### To do:
Restate, word for word, the lines from the opening line of the data through the line containing "Definition size : test map_", both included, and nothing else.

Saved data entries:
(* ===== verification/ContainerTests.v ===== *)
(** * containers/tests: the unit tests of the containers

    Statement by statement, run on the models.  The two randomised tests are in
    MapStress.v and RingStress.v; the two that count heap allocations are about the
    C++ allocator and are left out. *)

From S2P Require Import Prelude HashMap IntrusiveList ObjectPool SpscRing GTest.
From stdpp Require Import strings.

Local Open Scope Z_scope.

(** ** test_hash_map.cpp *)
Module HashMapTests.
Import GTest.

Definition map_ : Type := OAMap.t Z Z.

Definition insert (k v : Z) : test map_ bool := call (fun m => OAMap.insert m k v).
Definition erase (k : Z) : test map_ bool := call (fun m => OAMap.erase m k).
Definition find (k : Z) : test map_ ptr := query (fun m => OAMap.find m k).
(** [*map.find(k)], after [ASSERT_NE(map.find(k), nullptr)]. *)
Definition found (k : Z) : test map_ Z := i ← expect_some (find k); query (fun m => OAMap.deref m i).
Definition size : test map_ Z := get OAMap.size.
Definition capacity : test map_ Z := get OAMap.capacity.
Definition tombstone_count : test map_ Z := get OAMap.tombstone_count.

Definition InsertFindEraseRoundTrip : test map_ unit :=
  expect_true (insert 1 100);;
  expect_true (insert 2 200);;
  expect_true (insert 3 300);;
  expect_eq size 3;;
  expect_eq (found 1) 100;;
  expect_eq (found 2) 200;;
  expect_eq (find 999) None;;
  expect_true (erase 2);;
  expect_eq (find 2) None;;
  expect_eq size 2;;
  expect_false (erase 2).

Definition InsertingADuplicateKeyFails : test map_ unit :=
  expect_true (insert 42 1);;
  expect_false (insert 42 2);;
  expect_eq (found 42) 1.

Definition EraseThenReinsertReusesTombstoneSlotAndSizeStaysBounded : test map_ unit :=
  for_each (up_to 4) (fun i => expect_true (insert i i));;
  expect_eq size 4;;
  expect_eq tombstone_count 0;;
  for_each (up_to 100) (fun cycle =>
    expect_true (erase 0);;
    expect_true (insert 0 cycle);;
    expect_eq size 4;;
    n ← tombstone_count;
    check (n <=? 1));;
  expect_eq (found 0) 99.

(** The loop that stops once as many keys are in as there are slots. *)
Fixpoint fill_up (keys : list Z) (inserted : Z) : test map_ unit :=
  match keys with
  | [] => mret tt
  | i :: keys =>
      cap ← capacity;
      if inserted <? cap then
        ok ← insert i i;
        fill_up keys (if ok : bool then inserted + 1 else inserted)
      else mret tt
  end.

Definition InsertPastCapacityFailsCleanly : test map_ unit :=
  fill_up (up_to 100) 0;;
  cap ← capacity;
  expect_eq size cap;;
  expect_false (insert 999999 (-1));;
  expect_eq size cap;;
  expect_eq (find 999999) None.

Definition rounded (hint : Z) : test unit Z :=
  query (fun _ => m ← (OAMap.make hint : ub map_); Some (OAMap.capacity m)).

Definition CapacityRoundsUpToPowerOfTwo : test unit unit :=
  expect_eq (rounded 1) 1;;
  expect_eq (rounded 5) 8;;
  expect_eq (rounded 16) 16;;
  expect_eq (rounded 17) 32.

Definition suite : list (String.string * bool) := [
  ("InsertFindEraseRoundTrip"%string, passes (OAMap.make 16) InsertFindEraseRoundTrip);
  ("InsertingADuplicateKeyFails"%string, passes (OAMap.make 16) InsertingADuplicateKeyFails);
  ("EraseThenReinsertReusesTombstoneSlotAndSizeStaysBounded"%string,
    passes (OAMap.make 8) EraseThenReinsertReusesTombstoneSlotAndSizeStaysBounded);
  ("InsertPastCapacityFailsCleanly"%string, passes (OAMap.make 4) InsertPastCapacityFailsCleanly);
  ("CapacityRoundsUpToPowerOfTwo"%string, passes (Some tt) CapacityRoundsUpToPowerOfTwo)
].

Lemma hash_map_suite_passes : all_pass suite = true.
Proof. vm_compute. reflexivity. Qed.
End HashMapTests.

(** ** test_object_pool.cpp *)
Module PoolTests.
Import GTest.

Record Point := MkPoint { x : Z; y : Z }.

Definition pool : Type := Pool.t Point.

Definition acquire (a b : Z) : test pool ptr := call (fun p => Pool.acquire p (MkPoint a b)).
Definition release (i : nat) : test pool unit := call (fun p => p ← Pool.release p i; Some (p, tt)).
(** [p->x] or [p->y]. *)
Definition member (i : nat) (f : Point -> Z) : test pool Z := query (fun p => f <$> Pool.load_slot p i).
Definition size : test pool Z := get Pool.size.
Definition capacity : test pool Z := get Pool.capacity.
Definition empty : test pool bool := get Pool.empty.
Definition full : test pool bool := get Pool.full.

Definition AcquireConstructsWithForwardedArgs : test pool unit :=
  p ← expect_some (acquire 3 4);
  expect_eq (member p x) 3;;
  expect_eq (member p y) 4.

Definition AcquireFillsToCapacityThenReturnsNullptr : test pool unit :=
  a ← expect_some (acquire 1 1);
  b ← expect_some (acquire 2 2);
  c ← expect_some (acquire 3 3);
  expect_true full;;
  expect_eq (acquire 4 4) None;;
  expect_eq size 3.

Definition ReleaseAndReacquireReusesFreedSlots : test pool unit :=
  a ← expect_some (acquire 1 1);
  b ← expect_some (acquire 2 2);
  expect_true full;;
  release b;;
  expect_eq size 1;;
  expect_false full;;
  c ← expect_some (acquire 5 5);
  check (bool_decide (c = b));;
  expect_eq (member c x) 5;;
  expect_eq (member c y) 5;;
  expect_true full.

(** [acquired.push_back(p)] in a loop. *)
Fixpoint acquire_all (indices : list Z) : test pool (list nat) :=
  match indices with
  | [] => mret []
  | i :: indices => p ← expect_some (acquire i i); acquired ← acquire_all indices; mret (p :: acquired)
  end.

Definition SizeAndCapacityTrackCorrectly : test pool unit :=
  expect_eq capacity 5;;
  expect_true empty;;
  acquired ← acquire_all (up_to 5);
  expect_eq size 5;;
  expect_true full;;
  for_each acquired release;;
  expect_true empty;;
  expect_eq size 0.

Definition ZeroCapacityPoolAlwaysReturnsNullptr : test pool unit :=
  expect_eq (acquire 1 1) None;;
  expect_true empty;;
  expect_true full.

Definition suite : list (String.string * bool) := [
  ("AcquireConstructsWithForwardedArgs"%string, passes (Some (Pool.make 4)) AcquireConstructsWithForwardedArgs);
  ("AcquireFillsToCapacityThenReturnsNullptr"%string,
    passes (Some (Pool.make 3)) AcquireFillsToCapacityThenReturnsNullptr);
  ("ReleaseAndReacquireReusesFreedSlots"%string, passes (Some (Pool.make 2)) ReleaseAndReacquireReusesFreedSlots);
  ("SizeAndCapacityTrackCorrectly"%string, passes (Some (Pool.make 5)) SizeAndCapacityTrackCorrectly);
  ("ZeroCapacityPoolAlwaysReturnsNullptr"%string, passes (Some (Pool.make 0)) ZeroCapacityPoolAlwaysReturnsNullptr)
].

Lemma pool_suite_passes : all_pass suite = true.
Proof. vm_compute. reflexivity. Qed.
End PoolTests.

(** ** test_intrusive_list.cpp *)

Record Node := MkNode { node_prev : ptr; node_next : ptr; node_value : Z }.

#[global] Program Instance test_node : IntrusiveListNode Node := {|
  prev := node_prev;
  next := node_next;
  set_prev p n := MkNode p (node_next n) (node_value n);
  set_next p n := MkNode (node_prev n) p (node_value n)
|}.
Solve Obligations with (by intros; repeat match goal with n : Node |- _ => destruct n end).

(** Local objects, by number. *)
#[global] Program Instance local_nodes : NodeStore (list Node) Node := {|
  load h p := h !! p;
  store h p n := <[p := n]> h
|}.
Next Obligation. intros h p x y Hp. apply list_lookup_insert_eq. by eapply lookup_lt_Some. Qed.
Next Obligation. intros h p q x Hpq. by apply list_lookup_insert_ne. Qed.

Module ListTests.
Import GTest.

(** The nodes and the list. *)
Definition objects : Type := list Node * IList.t.

(** Nodes with these values, and an empty list. *)
Definition nodes_with (values : list Z) : ub objects :=
  Some (MkNode None None <$> values, IList.empty_list).

Definition a : nat := 0.
Definition b : nat := 1.
Definition c : nat := 2.

Definition push_back (n : nat) : test objects unit :=
  call (fun '(h, l) => s ← IList.push_back (T := Node) h l n; Some (s, tt)).
Definition push_front (n : nat) : test objects unit :=
  call (fun '(h, l) => s ← IList.push_front (T := Node) h l n; Some (s, tt)).
Definition remove (n : nat) : test objects unit :=
  call (fun '(h, l) => s ← IList.remove (T := Node) h l n; Some (s, tt)).
Definition size : test objects Z := get (fun s => IList.size s.2).
Definition empty : test objects bool := get (fun s => IList.is_empty s.2).
Definition front : test objects ptr := get (fun s => IList.front s.2).
Definition back : test objects ptr := get (fun s => IList.back s.2).
Definition prev_of (n : nat) : test objects ptr := query (fun s => node_prev <$> load s.1 n).
Definition next_of (n : nat) : test objects ptr := query (fun s => node_next <$> load s.1 n).

(** [collect]; at most as many nodes as there are objects. *)
Definition collect : test objects (list Z) :=
  query (fun '(h, l) =>
    visited ← IList.traverse (T := Node) (length h) h (IList.iter_begin l);
    mapM (fun n => node_value <$> load h n) visited).

Definition StartsEmpty : test objects unit :=
  expect_true empty;;
  expect_eq size 0;;
  expect_eq front None;;
  expect_eq back None.

Definition PushBackMaintainsOrder : test objects unit :=
  push_back a;; push_back b;; push_back c;;
  expect_eq size 3;;
  expect_eq front (Some a);;
  expect_eq back (Some c);;
  expect_eq collect [1; 2; 3].

Definition PushFrontMaintainsOrder : test objects unit :=
  push_front a;; push_front b;; push_front c;;
  expect_eq size 3;;
  expect_eq front (Some c);;
  expect_eq back (Some a);;
  expect_eq collect [3; 2; 1].

Definition SingleElementPushAndRemove : test objects unit :=
  push_back a;;
  expect_eq front (Some a);;
  expect_eq back (Some a);;
  expect_eq size 1;;
  remove a;;
  expect_true empty;;
  expect_eq front None;;
  expect_eq back None;;
  expect_eq (prev_of a) None;;
  expect_eq (next_of a) None.

Definition RemoveHeadRelinksCorrectly : test objects unit :=
  push_back a;; push_back b;; push_back c;;
  remove a;;
  expect_eq size 2;;
  expect_eq front (Some b);;
  expect_eq back (Some c);;
  expect_eq (prev_of b) None;;
  expect_eq collect [2; 3].

Definition RemoveTailRelinksCorrectly : test objects unit :=
  push_back a;; push_back b;; push_back c;;
  remove c;;
  expect_eq size 2;;
  expect_eq front (Some a);;
  expect_eq back (Some b);;
  expect_eq (next_of b) None;;
  expect_eq collect [1; 2].

Definition RemoveMiddleRelinksNeighbors : test objects unit :=
  push_back a;; push_back b;; push_back c;;
  remove b;;
  expect_eq size 2;;
  expect_eq front (Some a);;
  expect_eq back (Some c);;
  expect_eq (next_of a) (Some c);;
  expect_eq (prev_of c) (Some a);;
  expect_eq collect [1; 3].

Definition RemovingEveryElementLeavesListEmpty : test objects unit :=
  push_back a;; push_back b;; push_back c;;
  remove b;; remove a;; remove c;;
  expect_true empty;;
  expect_eq size 0;;
  expect_eq front None;;
  expect_eq back None.

Definition IteratorVisitsEveryElementExactlyOnceInOrder : test objects unit :=
  for_each (up_to 5) (fun i => push_back (Z.to_nat i));;
  visited ← collect;
  check (bool_decide (visited = [0; 1; 2; 3; 4]));;
  expect_eq size (Z.of_nat (length visited)).

Definition PushBackAfterEmptyingReusesHeadAndTailCorrectly : test objects unit :=
  push_back a;;
  remove a;;
  expect_true empty;;
  push_back b;;
  expect_eq front (Some b);;
  expect_eq back (Some b);;
  expect_eq size 1.

Definition abc : ub objects := nodes_with [1; 2; 3].

Definition suite : list (String.string * bool) := [
  ("StartsEmpty"%string, passes (nodes_with []) StartsEmpty);
  ("PushBackMaintainsOrder"%string, passes abc PushBackMaintainsOrder);
  ("PushFrontMaintainsOrder"%string, passes abc PushFrontMaintainsOrder);
  ("SingleElementPushAndRemove"%string, passes (nodes_with [42]) SingleElementPushAndRemove);
  ("RemoveHeadRelinksCorrectly"%string, passes abc RemoveHeadRelinksCorrectly);
  ("RemoveTailRelinksCorrectly"%string, passes abc RemoveTailRelinksCorrectly);
  ("RemoveMiddleRelinksNeighbors"%string, passes abc RemoveMiddleRelinksNeighbors);
  ("RemovingEveryElementLeavesListEmpty"%string, passes abc RemovingEveryElementLeavesListEmpty);
  ("IteratorVisitsEveryElementExactlyOnceInOrder"%string,
    passes (nodes_with (up_to 5)) IteratorVisitsEveryElementExactlyOnceInOrder);
  ("PushBackAfterEmptyingReusesHeadAndTailCorrectly"%string,
    passes (nodes_with [1; 2]) PushBackAfterEmptyingReusesHeadAndTailCorrectly)
].

Lemma list_suite_passes : all_pass suite = true.
Proof. vm_compute. reflexivity. Qed.
End ListTests.

(** ** test_spsc_ring_buffer.cpp *)
Module RingTests.
Import GTest.

Definition buffer : Type := @Ring.t Z.

Definition push (v : Z) : test buffer bool := call (fun r => Ring.push r v).
(** [pop(out)]: the result and the new value of [out]. *)
Definition pop (out : Z) : test buffer (bool * Z) :=
  call (fun r => '(r, ok, out) ← Ring.pop r out; Some (r, (ok, out))).
Definition pop_fails (out : Z) : test buffer unit := r ← pop out; check (negb r.1).
(** [ASSERT_TRUE(buffer.pop(out)); EXPECT_EQ(out, v)]. *)
Definition pop_gives (out v : Z) : test buffer Z := r ← pop out; check r.1;; check (r.2 =? v);; mret r.2.

Definition rounded (n : Z) : test unit Z := query (fun _ => r ← Ring.make 0 n; Some (Ring.capacity r)).

Definition CapacityRoundsUpToNextPowerOfTwo : test unit unit :=
  expect_eq (rounded 1) 1;;
  expect_eq (rounded 2) 2;;
  expect_eq (rounded 3) 4;;
  expect_eq (rounded 9) 16;;
  expect_eq (rounded 16) 16.

Definition PopOnEmptyFails : test buffer unit := pop_fails 0.

Definition PushPopPreservesFifoOrder : test buffer unit :=
  expect_true (push 1);;
  expect_true (push 2);;
  expect_true (push 3);;
  out ← pop_gives 0 1;
  out ← pop_gives out 2;
  out ← pop_gives out 3;
  pop_fails out.

Definition PushOnFullFails : test buffer unit :=
  expect_true (push 1);;
  expect_true (push 2);;
  expect_true (push 3);;
  expect_true (push 4);;
  expect_false (push 5).

(** [out] is overwritten by every successful pop and never read in between. *)
Definition WrapsAroundCorrectlyAfterDraining : test buffer unit :=
  for_each (up_to 5) (fun round =>
    for_each (up_to 4) (fun i => expect_true (push (round * 10 + i)));;
    expect_false (push 999);;
    for_each (up_to 4) (fun i => pop_gives 0 (round * 10 + i);; mret tt);;
    pop_fails 0).

Definition suite : list (String.string * bool) := [
  ("CapacityRoundsUpToNextPowerOfTwo"%string, passes (Some tt) CapacityRoundsUpToNextPowerOfTwo);
  ("PopOnEmptyFails"%string, passes (Ring.make 0 4) PopOnEmptyFails);
  ("PushPopPreservesFifoOrder"%string, passes (Ring.make 0 4) PushPopPreservesFifoOrder);
  ("PushOnFullFails"%string, passes (Ring.make 0 4) PushOnFullFails);
  ("WrapsAroundCorrectlyAfterDraining"%string, passes (Ring.make 0 4) WrapsAroundCorrectlyAfterDraining)
].

Lemma ring_suite_passes : all_pass suite = true.
Proof. vm_compute. reflexivity. Qed.
End RingTests.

### Answer to this task:
(* ===== verification/ContainerTests.v ===== *)
(** * containers/tests: the unit tests of the containers

    Statement by statement, run on the models.  The two randomised tests are in
    MapStress.v and RingStress.v; the two that count heap allocations are about the
    C++ allocator and are left out. *)

From S2P Require Import Prelude HashMap IntrusiveList ObjectPool SpscRing GTest.
From stdpp Require Import strings.

Local Open Scope Z_scope.

(** ** test_hash_map.cpp *)
Module HashMapTests.
Import GTest.

Definition map_ : Type := OAMap.t Z Z.

Definition insert (k v : Z) : test map_ bool := call (fun m => OAMap.insert m k v).
Definition erase (k : Z) : test map_ bool := call (fun m => OAMap.erase m k).
Definition find (k : Z) : test map_ ptr := query (fun m => OAMap.find m k).
(** [*map.find(k)], after [ASSERT_NE(map.find(k), nullptr)]. *)
Definition found (k : Z) : test map_ Z := i ← expect_some (find k); query (fun m => OAMap.deref m i).
Definition size : test map_ Z := get OAMap.size.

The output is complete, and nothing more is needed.